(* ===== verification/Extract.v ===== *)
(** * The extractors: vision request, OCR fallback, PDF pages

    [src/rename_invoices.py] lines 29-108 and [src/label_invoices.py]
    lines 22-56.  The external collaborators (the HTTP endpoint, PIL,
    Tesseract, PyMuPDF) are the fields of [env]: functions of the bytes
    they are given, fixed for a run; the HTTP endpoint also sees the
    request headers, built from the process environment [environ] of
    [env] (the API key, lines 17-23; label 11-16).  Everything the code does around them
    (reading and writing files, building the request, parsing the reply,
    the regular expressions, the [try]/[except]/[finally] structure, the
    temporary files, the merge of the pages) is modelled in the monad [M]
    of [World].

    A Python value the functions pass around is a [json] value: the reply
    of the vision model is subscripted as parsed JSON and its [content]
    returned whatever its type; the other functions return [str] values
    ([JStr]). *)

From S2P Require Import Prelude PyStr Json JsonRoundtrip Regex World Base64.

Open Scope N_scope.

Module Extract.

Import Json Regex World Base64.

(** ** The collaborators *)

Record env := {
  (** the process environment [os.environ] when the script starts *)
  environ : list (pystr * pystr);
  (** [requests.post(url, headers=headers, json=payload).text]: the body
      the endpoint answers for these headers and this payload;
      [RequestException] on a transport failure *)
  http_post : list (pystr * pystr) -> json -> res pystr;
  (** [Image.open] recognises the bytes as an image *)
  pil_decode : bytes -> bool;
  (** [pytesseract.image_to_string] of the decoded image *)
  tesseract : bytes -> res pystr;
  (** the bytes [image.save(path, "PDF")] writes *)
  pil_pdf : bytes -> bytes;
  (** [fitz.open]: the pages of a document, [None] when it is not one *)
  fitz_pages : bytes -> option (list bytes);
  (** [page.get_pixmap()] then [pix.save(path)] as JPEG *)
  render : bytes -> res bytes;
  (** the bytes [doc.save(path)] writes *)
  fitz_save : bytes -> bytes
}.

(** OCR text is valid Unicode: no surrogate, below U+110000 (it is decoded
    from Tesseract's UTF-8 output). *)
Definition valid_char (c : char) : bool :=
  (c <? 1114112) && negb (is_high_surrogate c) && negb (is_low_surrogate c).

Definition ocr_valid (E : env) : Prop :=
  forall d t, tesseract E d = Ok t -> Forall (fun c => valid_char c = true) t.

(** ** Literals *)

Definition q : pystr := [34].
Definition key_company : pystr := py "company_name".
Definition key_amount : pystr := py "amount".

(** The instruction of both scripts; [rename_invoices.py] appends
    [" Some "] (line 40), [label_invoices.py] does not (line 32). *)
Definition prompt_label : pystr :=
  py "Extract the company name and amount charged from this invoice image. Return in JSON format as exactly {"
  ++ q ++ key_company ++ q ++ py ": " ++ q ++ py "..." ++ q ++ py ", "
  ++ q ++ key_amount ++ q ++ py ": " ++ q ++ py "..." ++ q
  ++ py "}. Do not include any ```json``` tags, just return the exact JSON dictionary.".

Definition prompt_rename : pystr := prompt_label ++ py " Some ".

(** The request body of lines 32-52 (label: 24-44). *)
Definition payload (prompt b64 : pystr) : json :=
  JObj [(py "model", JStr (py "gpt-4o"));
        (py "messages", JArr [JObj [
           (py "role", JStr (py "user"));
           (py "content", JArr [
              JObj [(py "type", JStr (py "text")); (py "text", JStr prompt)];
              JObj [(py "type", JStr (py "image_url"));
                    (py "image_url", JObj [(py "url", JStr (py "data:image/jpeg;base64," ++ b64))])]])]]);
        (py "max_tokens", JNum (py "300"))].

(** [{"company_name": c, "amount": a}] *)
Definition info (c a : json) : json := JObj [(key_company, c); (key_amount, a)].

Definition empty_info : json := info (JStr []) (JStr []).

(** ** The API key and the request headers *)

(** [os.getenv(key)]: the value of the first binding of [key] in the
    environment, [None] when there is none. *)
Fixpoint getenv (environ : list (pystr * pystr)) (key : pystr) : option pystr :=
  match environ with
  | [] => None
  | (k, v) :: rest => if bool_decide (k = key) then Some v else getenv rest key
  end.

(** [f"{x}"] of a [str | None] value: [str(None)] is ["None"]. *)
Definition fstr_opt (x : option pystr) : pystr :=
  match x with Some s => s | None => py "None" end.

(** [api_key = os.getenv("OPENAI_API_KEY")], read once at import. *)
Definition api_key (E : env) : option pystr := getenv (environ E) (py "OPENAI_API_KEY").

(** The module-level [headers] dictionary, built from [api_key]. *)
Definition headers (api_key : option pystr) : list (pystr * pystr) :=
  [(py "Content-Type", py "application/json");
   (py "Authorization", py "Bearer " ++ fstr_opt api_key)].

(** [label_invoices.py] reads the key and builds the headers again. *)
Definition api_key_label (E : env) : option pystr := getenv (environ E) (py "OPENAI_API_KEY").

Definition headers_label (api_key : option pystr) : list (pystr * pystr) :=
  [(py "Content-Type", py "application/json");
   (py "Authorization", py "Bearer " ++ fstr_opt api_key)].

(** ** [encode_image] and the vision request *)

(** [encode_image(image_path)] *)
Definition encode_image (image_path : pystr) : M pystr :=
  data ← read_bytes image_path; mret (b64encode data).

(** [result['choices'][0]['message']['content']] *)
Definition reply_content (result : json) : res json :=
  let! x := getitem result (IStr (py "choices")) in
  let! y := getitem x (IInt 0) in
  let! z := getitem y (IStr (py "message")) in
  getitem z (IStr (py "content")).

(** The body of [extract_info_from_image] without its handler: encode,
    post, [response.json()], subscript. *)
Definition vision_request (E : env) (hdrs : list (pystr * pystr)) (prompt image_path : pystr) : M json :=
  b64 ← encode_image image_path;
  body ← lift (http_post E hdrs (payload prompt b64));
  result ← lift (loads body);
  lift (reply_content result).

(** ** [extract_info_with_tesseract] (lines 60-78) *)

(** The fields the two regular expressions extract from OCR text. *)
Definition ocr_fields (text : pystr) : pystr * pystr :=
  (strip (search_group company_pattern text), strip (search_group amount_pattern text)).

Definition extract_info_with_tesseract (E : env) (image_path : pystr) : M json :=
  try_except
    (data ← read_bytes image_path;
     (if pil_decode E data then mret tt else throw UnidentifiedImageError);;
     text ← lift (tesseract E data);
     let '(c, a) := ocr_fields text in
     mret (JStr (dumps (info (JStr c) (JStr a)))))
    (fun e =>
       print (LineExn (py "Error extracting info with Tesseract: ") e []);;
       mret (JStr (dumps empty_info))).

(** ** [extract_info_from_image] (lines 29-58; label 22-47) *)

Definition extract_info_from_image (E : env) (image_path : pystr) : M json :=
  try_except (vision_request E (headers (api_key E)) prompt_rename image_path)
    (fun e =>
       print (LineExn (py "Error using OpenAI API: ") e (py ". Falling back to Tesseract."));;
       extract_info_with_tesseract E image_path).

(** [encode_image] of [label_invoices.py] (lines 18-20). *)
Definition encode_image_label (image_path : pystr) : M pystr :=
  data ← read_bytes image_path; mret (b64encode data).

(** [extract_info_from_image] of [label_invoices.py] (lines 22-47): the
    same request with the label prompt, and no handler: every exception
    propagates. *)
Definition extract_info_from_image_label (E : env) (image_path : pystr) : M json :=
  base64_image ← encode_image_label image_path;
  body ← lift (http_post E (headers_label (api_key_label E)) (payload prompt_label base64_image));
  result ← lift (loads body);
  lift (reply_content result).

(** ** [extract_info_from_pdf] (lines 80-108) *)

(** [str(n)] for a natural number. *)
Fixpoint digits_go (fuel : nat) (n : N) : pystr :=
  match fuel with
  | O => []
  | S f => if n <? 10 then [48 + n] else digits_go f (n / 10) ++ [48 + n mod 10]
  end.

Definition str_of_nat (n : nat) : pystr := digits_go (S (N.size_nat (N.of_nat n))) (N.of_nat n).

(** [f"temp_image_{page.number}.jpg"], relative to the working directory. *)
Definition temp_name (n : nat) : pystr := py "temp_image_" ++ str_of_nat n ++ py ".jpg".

++++++++++

EXERCISE >> Take from the entries every line that has the string "regular".

TASK SOLUTION >>
    the regular expressions, the [try]/[except]/[finally] structure, the
(** The fields the two regular expressions extract from OCR text. *)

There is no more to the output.